Collected data entries

——————————

(** Eviction: the oldest entries go, no more than needed. *)
Lemma evict_ok n : forall fr m,
  ec_inv m -> freeable m = fr -> n <= num_freeable_slots m ->
  wp (evict_loop fr n) (fun _ m' => ec_inv m' /\ cache_size m' = cache_size m /\ n <= num_free_slots m' /\
      num_freeable_slots m' = num_freeable_slots m /\ request_cached_ids m' = request_cached_ids m /\
      exists k, freeable m' = drop k fr /\ freed m' = freed m ++ (take k fr).*1 /\
        (forall h, cached m' !! h = if decide (h ∈ (take k fr).*1) then None else cached m !! h) /\
        (forall j, (j < k)%nat -> num_free_slots m + zsum (take j fr).*2 < n)) m.
Proof.
  induction fr as [|[h v] fr IH]; intros m I Hfr Hn; cbn [evict_loop]; apply wp_bind, wp_get;
    destruct (Z.ltb_spec (num_free_slots m) n) as [Hlt|Hge].
  - exfalso. rewrite (ei_freeable _ I), Hfr in Hn. simpl in Hn. change (zsum []) with 0 in Hn. lia.
  - apply wp_ret. split; [done|]. split; [done|]. split; [done|]. split; [done|]. split; [done|].
    exists O. rewrite Hfr. simpl. rewrite app_nil_r. split; [done|]. split; [done|]. split; [done|]. intros; lia.
  - pose proof I as [I1 I2 I3 I4 I5 I6]. rewrite Hfr in *. rewrite !fmap_cons in *. cbn [fst snd] in *.
    apply NoDup_cons in I4 as [Hni I4].
    apply Forall_cons in I6 as [E6 I6]. cbn [fst snd] in E6. subst v.
    assert (Hc : cached m !! h = Some ∅) by (apply I5; set_solver).
    apply wp_bind, wp_modify, wp_bind. unfold wp at 1, of_option. rewrite Hc.
    apply wp_bind, wp_modify, wp_bind, wp_modify, wp_bind, wp_modify.
    match goal with |- wp _ _ ?x => set (m1 := x) end.
    assert (Hm1 : ec_inv m1).
    { constructor; simpl; try done.
      - rewrite I1, (total_delete _ _ _ Hc). lia.
      - rewrite I2, zsum_cons. lia.
      - specialize (Hsz h). lia.
      - intros h'. destruct (decide (h' = h)) as [->|Hne].
        + rewrite lookup_delete_eq. split; [by intros ?%Hni|intros [=]].
        + rewrite lookup_delete_ne, <- I5 by done. set_solver. }
    eapply wp_mono; [apply (IH m1 Hm1 eq_refl)|].
    + exact Hn.
    + intros _ m' (I' & C' & N' & F' & Q' & k & E1 & E2 & E3 & E4). split; [done|]. split; [done|].
      split; [done|]. split; [done|]. split; [done|]. exists (S k). simpl in *.
      split; [done|]. split; [by rewrite E2, <- app_assoc|]. split.
      * intros h'. rewrite E3.
        assert (Hiff : h' ∈ (take (S k) ((h, sz h) :: fr)).*1 <-> h' = h \/ h' ∈ (take k fr).*1) by apply elem_of_cons.
        rewrite (decide_ext _ _ None (cached m !! h') Hiff). case_decide as H1; case_decide as H2; try done; [by destruct H2; right| |].
        -- destruct H2 as [->|]; [apply lookup_delete_eq|by destruct H1].
        -- apply lookup_delete_ne. intros <-. apply H2. by left.
      * intros j Hj. destruct j as [|j]; [change (zsum (take 0 ((h, sz h) :: fr)).*2) with 0; lia|].
        change ((take (S j) ((h, sz h) :: fr)).*2) with (sz h :: (take j fr).*2). rewrite zsum_cons.
        specialize (E4 j ltac:(lia)). lia.
  - apply wp_ret. split; [done|]. split; [done|]. split; [done|]. split; [done|]. split; [done|].
    exists O. rewrite Hfr. simpl. rewrite app_nil_r. split; [done|]. split; [done|]. split; [done|]. intros; lia.
Qed.

Lemma zsum_sizes l : Forall (fun e => e.2 = sz e.1) l -> 0 <= zsum l.*2.
Proof using Hsz.
  induction 1 as [|[h v] l E _ IH]; [done|]. rewrite fmap_cons, zsum_cons. cbn [fst snd] in *.
  specialize (Hsz h). lia.
Qed.

Lemma allocate_ok m request input_id :
  ec_inv m -> valid_input request input_id -> features_ok request ->
  let h := hash_at request input_id in
  cached m !! h = None -> sz h <= num_free_slots m ->
  wp (allocate request input_id) (fun _ m' => ec_inv m' /\ cache_size m' = cache_size m /\
      cached m' = <[h := {[request_id request]}]> (cached m) /\ freeable m' = freeable m /\
      num_free_slots m' = num_free_slots m - sz h /\
      request_cached_ids m' = <[request_id request := {[input_id]} ∪ get_cached_input_ids request m]> (request_cached_ids m)) m.
Proof using Hsz.
  intros I Hv Hf h Hc Hle. pose proof I as [I1 I2 I3 I4 I5 I6]. pose proof (zsum_sizes _ I6) as Hpos.
  unfold allocate. apply wp_bind. unfold wp at 1. rewrite mm_hash_of_ok by done. fold h.
  apply wp_bind, wp_modify. rewrite Hc. set (m1 := set_cached _ m).
  apply wp_bind. unfold wp at 1. rewrite num_embeds_ok by done. fold h. apply wp_bind, wp_get.
  apply wp_bind. apply wp_assert; [apply Z.leb_le; exact Hle|].
  apply wp_bind. apply wp_assert; [apply Z.leb_le; simpl; lia|].
  apply wp_bind. unfold wp at 1.
  erewrite add_reference_ok by (simpl; apply lookup_insert_eq). apply wp_modify. simpl.
  rewrite insert_insert_eq, union_empty_r_L.
  split; [|done]. constructor; simpl; try done.
  - rewrite total_insert_new by done. lia.
  - lia.
  - lia.
  - intros h'. destruct (decide (h' = h)) as [->|Hne].
    + rewrite lookup_insert_eq, I5, Hc. split; [done|]. intros E. apply (inj Some) in E.
      assert (Hin : request_id request ∈ ({[request_id request]} : gset string)) by set_solver.
      rewrite E in Hin. set_solver.
    + by rewrite lookup_insert_ne, I5.
Qed.

(** What a release changes: no space is used or won, no entry comes or goes. *)
Definition released (request : Request) (input_id : Z) (m m' : EncoderCacheManager) : Prop :=
  num_free_slots m' = num_free_slots m /\ freed m' = freed m /\
  request_cached_ids m' = discard_id (request_id request) input_id (request_cached_ids m) /\
  forall h, cached m' !! h = None <-> cached m !! h = None.

Lemma released_insert request input_id m m1 m2 h refs refs' :
  released request input_id m m1 -> cached m1 !! h = Some refs ->
  num_free_slots m2 = num_free_slots m1 -> freed m2 = freed m1 ->
  request_cached_ids m2 = request_cached_ids m1 -> cached m2 = <[h := refs']> (cached m1) ->
  released request input_id m m2.
Proof.
  intros (E1 & E2 & E3 & E4) Hr F1 F2 F3 F4. unfold released. rewrite F1, F2, F3, F4. split; [done|]. split; [done|].
  split; [done|]. intros h'. rewrite <- E4, lookup_insert_None. split; [tauto|]. intros Hn. split; [done|].
  intros <-. congruence.
Qed.

Lemma free_input_ok m request input_id :
  ec_inv m -> valid_input request input_id -> features_ok request ->
  wp (free_encoder_input request input_id) (fun _ m' => ec_inv m' /\ cache_size m' = cache_size m /\
      released request input_id m m') m.
Proof using Hsz.
  intros I Hv Hf. unfold free_encoder_input. apply wp_bind. unfold wp at 1. rewrite mm_hash_of_ok by done.
  set (h := hash_at request input_id). apply wp_bind, wp_modify. set (m1 := set_ids _ m).
  assert (I1 : ec_inv m1) by (by destruct I; constructor).
  assert (C1 : cache_size m1 = cache_size m) by done.
  assert (D1 : released request input_id m m1) by (unfold released; auto).
  rewrite <- C1. clearbody m1. clear I C1.
  apply wp_bind, wp_get. destruct (cached m1 !! h) as [refs|] eqn:Hr; [|by apply wp_ret].
  destruct (decide (refs = ∅)) as [|Hne]; [by apply wp_ret|].
  apply wp_bind, wp_modify. set (refs' := refs ∖ {[request_id request]}).
  destruct (decide (refs' = ∅)) as [He|Hne'].
  - apply wp_bind. unfold wp at 1. rewrite num_embeds_ok by done. fold h. apply wp_modify. rewrite He. simpl.
    destruct I1 as [J1 J2 J3 J4 J5 J6].
    assert (Hn : h ∉ (freeable m1).*1) by (rewrite J5, Hr; intros E; by apply (inj Some) in E).
    rewrite od_set_new by done. split; [|split; [done|by eapply released_insert]]. constructor; simpl; try done.
    + by rewrite (total_insert_old _ _ refs).
    + rewrite J2, fmap_app, zsum_app. cbn. change (zsum [sz h]) with (sz h + 0). lia.
    + rewrite fmap_app. apply NoDup_app. split; [done|]. split; [|apply NoDup_singleton].
      intros x Hx. cbn. intros E%list_elem_of_singleton. by subst.
    + intros h'. rewrite fmap_app, elem_of_app. cbn. rewrite list_elem_of_singleton.
      destruct (decide (h' = h)) as [->|Hh]; [rewrite lookup_insert_eq; tauto|].
      rewrite lookup_insert_ne by done. rewrite J5. tauto.
    + apply Forall_app. split; [done|]. by constructor.
  - apply wp_ret. split; [|split; [done|by eapply released_insert]].
    assert (E : set_cached (<[h := refs']> (cached m1)) m1 =
      set_ids (request_cached_ids m1) (set_cached (<[h := refs']> (cached m1)) m1)) by (by destruct m1).
    rewrite E. by eapply referenced_inv.
Qed.

Lemma discard_id_lookup rid i (ids : gmap string (gset Z)) rid' :
  default ∅ (discard_id rid i ids !! rid') =
    if decide (rid' = rid) then default ∅ (ids !! rid) ∖ {[i]} else default ∅ (ids !! rid').
Proof.
  unfold discard_id. destruct (ids !! rid) as [s|] eqn:E; destruct (decide (rid' = rid)) as [H1|H1].
  - subst rid'. simpl. case_decide as H2; [rewrite lookup_delete_eq; simpl; congruence|by rewrite lookup_insert_eq].
  - case_decide; [by rewrite lookup_delete_ne|by rewrite lookup_insert_ne].
  - subst rid'. rewrite E. simpl. set_solver.
  - done.
Qed.

(** Releasing all inputs of a request. *)
Lemma ec_free_clears m order request :
  ec_inv m -> features_ok request -> (forall s i, i ∈ order s -> i ∈ s) ->
  (forall i, i ∈ get_cached_input_ids request m -> valid_input request i) ->
  wp (ec_free order request) (fun _ m' => ec_inv m' /\ cache_size m' = cache_size m /\
      num_free_slots m' = num_free_slots m /\ freed m' = freed m /\
      (forall h, cached m' !! h = None <-> cached m !! h = None) /\
      (forall rid, default ∅ (request_cached_ids m' !! rid) =
         if decide (rid = request_id request)
         then filter (fun i => i ∉ order (get_cached_input_ids request m)) (get_cached_input_ids request m)
         else default ∅ (request_cached_ids m !! rid))) m.
Proof using Hsz.
  intros I Hf Hord Hv. unfold ec_free. apply wp_bind, wp_get. set (s := get_cached_input_ids request m).
  eapply wp_mono; [apply (wp_for_each (fun l1 _ m' => ec_inv m' /\ cache_size m' = cache_size m /\
      num_free_slots m' = num_free_slots m /\ freed m' = freed m /\
      (forall h, cached m' !! h = None <-> cached m !! h = None) /\
      (forall rid, default ∅ (request_cached_ids m' !! rid) =
         if decide (rid = request_id request) then filter (fun i => i ∉ l1) s
         else default ∅ (request_cached_ids m !! rid)))); [|]|done].
  - split; [done|]. split; [done|]. split; [done|]. split; [done|]. split; [done|]. intros rid.
    case_decide; [|done]. subst rid. fold (get_cached_input_ids request m). fold s.
    apply set_eq. intros i. rewrite elem_of_filter. split; [|tauto]. intros Hi. split; [apply not_elem_of_nil|done].
  - intros l1 i l2 m1 Hl (I1 & C1 & N1 & F1 & D1 & R1). eapply wp_mono; [apply free_input_ok; [done| |done]|].
    + apply Hv, Hord. fold s. rewrite Hl. set_solver.
    + intros _ m2 (I2 & C2 & N2 & F2 & R2 & D2). split; [done|]. split; [congruence|]. split; [congruence|].
      split; [congruence|]. split; [intros h; rewrite D2; apply D1|]. intros rid. rewrite R2, discard_id_lookup, !R1.
      destruct (decide (rid = request_id request)); [|done]. rewrite decide_True by done.
      apply set_eq. intros j. rewrite elem_of_difference, !elem_of_filter, elem_of_app, list_elem_of_singleton. set_solver.
Qed.

Lemma ec_free_ok m order request :
  ec_inv m -> features_ok request -> (forall s i, i ∈ order s -> i ∈ s) ->
  (forall i, i ∈ get_cached_input_ids request m -> valid_input request i) ->
  wp (ec_free order request) (fun _ m' => ec_inv m' /\ cache_size m' = cache_size m) m.
Proof using Hsz. intros. eapply wp_mono; [by apply ec_free_clears|]. by intros _ m' (? & ? & _). Qed.

Lemma reset_ok m : 0 <= cache_size m -> ec_inv (ec_init (cache_size m)).
Proof.
  intros Hc. constructor; simpl; try done.
  - unfold total. rewrite map_to_list_empty. change (zsum _) with 0. lia.
  - change (zsum _) with 0. lia.
  - constructor.
  - intros h. rewrite lookup_empty. split; [set_solver|done].
Qed.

——————————

• DESCRIPTION OF THE TASK: Could you transcribe the entries exactly, from the first line through the line containing "wp (evict_loop fr", and give nothing more?

• ANSWER SECTION:
(** Eviction: the oldest entries go, no more than needed. *)
Lemma evict_ok n : forall fr m,
  ec_inv m -> freeable m = fr -> n <= num_freeable_slots m ->
  wp (evict_loop fr n) (fun _ m' => ec_inv m' /\ cache_size m' = cache_size m /\ n <= num_free_slots m' /\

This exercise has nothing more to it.